• [What is needed] Beginning at the line that contains "by eapply list_elem_of_lookup_2." and ending at the last line of the entries, write out each line exactly; include nothing outside that span.

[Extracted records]
====
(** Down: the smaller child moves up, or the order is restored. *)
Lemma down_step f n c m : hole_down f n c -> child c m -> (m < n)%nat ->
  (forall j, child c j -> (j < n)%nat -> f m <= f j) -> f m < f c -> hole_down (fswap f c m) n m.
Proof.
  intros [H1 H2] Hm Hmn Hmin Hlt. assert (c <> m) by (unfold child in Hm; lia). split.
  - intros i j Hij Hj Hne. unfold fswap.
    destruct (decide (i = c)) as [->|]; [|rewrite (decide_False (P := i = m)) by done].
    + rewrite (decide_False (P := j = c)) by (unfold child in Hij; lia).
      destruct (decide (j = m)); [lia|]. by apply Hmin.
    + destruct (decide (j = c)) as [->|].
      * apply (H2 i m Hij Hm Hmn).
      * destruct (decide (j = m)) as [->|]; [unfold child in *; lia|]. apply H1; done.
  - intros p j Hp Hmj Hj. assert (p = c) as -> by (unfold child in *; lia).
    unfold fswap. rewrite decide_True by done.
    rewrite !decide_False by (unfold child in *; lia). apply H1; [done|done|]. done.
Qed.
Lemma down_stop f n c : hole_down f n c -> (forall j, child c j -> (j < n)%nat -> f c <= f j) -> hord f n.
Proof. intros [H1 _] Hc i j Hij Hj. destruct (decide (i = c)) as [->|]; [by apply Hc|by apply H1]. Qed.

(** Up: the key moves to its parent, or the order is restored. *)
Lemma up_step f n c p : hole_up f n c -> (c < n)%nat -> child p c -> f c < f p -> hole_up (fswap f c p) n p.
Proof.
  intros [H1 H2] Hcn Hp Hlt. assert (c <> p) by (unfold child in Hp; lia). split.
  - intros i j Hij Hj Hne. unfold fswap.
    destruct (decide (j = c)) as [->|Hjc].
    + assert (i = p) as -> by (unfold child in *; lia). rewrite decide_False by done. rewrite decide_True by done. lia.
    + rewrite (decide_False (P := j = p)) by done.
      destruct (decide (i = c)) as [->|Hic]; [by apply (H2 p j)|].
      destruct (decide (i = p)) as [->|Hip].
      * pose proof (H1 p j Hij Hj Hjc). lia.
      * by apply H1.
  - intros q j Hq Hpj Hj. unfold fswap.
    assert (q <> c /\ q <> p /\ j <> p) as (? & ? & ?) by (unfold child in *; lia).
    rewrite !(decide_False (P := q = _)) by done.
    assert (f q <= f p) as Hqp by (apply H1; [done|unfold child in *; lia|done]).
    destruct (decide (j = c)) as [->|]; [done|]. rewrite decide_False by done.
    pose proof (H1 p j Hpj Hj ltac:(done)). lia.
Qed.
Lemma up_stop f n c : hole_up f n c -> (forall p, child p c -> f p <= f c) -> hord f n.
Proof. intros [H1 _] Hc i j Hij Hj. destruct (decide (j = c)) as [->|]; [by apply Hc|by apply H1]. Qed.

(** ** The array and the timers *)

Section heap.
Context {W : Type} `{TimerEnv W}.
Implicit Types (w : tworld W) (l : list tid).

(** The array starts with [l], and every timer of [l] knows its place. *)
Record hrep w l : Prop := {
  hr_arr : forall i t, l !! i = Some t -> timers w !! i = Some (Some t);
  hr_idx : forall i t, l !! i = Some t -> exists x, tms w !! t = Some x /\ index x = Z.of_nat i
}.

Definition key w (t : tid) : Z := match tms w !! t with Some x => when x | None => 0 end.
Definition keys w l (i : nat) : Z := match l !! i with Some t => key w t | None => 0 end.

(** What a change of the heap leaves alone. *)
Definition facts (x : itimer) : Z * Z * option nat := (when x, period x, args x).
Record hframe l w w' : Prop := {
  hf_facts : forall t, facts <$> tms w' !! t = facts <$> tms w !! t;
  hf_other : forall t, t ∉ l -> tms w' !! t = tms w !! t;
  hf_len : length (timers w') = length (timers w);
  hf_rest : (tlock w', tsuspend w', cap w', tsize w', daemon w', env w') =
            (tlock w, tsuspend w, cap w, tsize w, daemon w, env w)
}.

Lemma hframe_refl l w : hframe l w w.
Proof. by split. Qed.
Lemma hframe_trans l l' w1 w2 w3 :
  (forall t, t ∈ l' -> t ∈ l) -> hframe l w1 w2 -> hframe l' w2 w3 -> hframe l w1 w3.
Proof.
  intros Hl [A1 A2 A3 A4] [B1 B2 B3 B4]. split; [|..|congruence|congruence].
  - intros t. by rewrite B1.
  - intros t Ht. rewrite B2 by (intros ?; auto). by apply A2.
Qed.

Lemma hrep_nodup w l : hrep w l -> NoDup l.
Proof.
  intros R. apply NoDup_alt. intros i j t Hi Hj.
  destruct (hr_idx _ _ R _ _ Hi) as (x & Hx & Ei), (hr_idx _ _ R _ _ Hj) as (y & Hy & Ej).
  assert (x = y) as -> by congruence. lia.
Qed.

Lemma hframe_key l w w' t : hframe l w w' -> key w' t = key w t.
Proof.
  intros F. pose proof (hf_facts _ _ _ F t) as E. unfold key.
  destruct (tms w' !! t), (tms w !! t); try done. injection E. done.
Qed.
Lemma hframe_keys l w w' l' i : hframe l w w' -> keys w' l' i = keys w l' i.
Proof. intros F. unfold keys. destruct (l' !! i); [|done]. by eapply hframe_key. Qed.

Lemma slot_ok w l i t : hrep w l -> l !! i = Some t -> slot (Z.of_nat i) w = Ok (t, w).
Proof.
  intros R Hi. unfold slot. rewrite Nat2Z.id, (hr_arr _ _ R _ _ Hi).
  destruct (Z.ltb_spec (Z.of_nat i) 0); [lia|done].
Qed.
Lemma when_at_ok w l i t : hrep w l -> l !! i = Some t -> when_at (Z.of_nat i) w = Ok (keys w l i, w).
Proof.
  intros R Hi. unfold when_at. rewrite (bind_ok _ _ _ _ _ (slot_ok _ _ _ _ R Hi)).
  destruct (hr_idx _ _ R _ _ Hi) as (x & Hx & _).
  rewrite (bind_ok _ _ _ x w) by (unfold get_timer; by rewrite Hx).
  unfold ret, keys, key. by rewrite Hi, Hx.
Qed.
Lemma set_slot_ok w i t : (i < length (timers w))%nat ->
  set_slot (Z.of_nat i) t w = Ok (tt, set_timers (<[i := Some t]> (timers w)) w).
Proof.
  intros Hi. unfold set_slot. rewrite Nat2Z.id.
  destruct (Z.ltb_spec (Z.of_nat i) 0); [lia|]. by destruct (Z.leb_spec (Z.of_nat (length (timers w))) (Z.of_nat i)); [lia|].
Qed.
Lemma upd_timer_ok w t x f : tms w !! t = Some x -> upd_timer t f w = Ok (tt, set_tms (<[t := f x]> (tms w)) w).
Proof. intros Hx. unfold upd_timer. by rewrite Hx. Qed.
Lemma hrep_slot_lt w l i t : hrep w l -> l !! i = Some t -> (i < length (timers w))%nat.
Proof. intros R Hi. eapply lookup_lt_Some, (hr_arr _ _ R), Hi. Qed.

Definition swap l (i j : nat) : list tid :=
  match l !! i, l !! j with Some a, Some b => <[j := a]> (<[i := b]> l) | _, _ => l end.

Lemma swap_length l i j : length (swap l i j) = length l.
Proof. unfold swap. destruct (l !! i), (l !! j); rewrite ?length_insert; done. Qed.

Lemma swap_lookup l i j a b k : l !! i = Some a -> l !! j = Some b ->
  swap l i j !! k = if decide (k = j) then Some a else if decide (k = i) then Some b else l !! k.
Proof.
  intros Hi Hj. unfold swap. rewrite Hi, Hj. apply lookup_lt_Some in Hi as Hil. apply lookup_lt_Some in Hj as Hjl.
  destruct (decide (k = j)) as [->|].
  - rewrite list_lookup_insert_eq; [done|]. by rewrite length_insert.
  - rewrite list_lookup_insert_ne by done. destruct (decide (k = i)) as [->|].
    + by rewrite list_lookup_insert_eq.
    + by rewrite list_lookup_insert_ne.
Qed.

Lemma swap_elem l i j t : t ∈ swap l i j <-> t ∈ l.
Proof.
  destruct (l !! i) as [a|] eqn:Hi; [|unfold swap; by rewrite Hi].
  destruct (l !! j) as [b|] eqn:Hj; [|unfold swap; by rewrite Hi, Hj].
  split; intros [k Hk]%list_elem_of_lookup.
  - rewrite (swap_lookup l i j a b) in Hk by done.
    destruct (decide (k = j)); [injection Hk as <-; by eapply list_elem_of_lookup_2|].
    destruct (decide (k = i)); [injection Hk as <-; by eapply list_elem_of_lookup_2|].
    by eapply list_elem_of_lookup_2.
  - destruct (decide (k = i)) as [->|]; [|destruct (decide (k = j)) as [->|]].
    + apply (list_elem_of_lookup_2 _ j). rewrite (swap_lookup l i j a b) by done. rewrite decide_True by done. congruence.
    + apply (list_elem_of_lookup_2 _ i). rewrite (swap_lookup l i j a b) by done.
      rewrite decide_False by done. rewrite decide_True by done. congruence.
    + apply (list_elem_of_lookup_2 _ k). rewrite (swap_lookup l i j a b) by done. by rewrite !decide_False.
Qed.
====
• [Exercise response]
    by eapply list_elem_of_lookup_2.
  - destruct (decide (k = i)) as [->|]; [|destruct (decide (k = j)) as [->|]].
    + apply (list_elem_of_lookup_2 _ j). rewrite (swap_lookup l i j a b) by done. rewrite decide_True by done. congruence.
    + apply (list_elem_of_lookup_2 _ i). rewrite (swap_lookup l i j a b) by done.
      rewrite decide_False by done. rewrite decide_True by done. congruence.
    + apply (list_elem_of_lookup_2 _ k). rewrite (swap_lookup l i j a b) by done. by rewrite !decide_False.
Qed.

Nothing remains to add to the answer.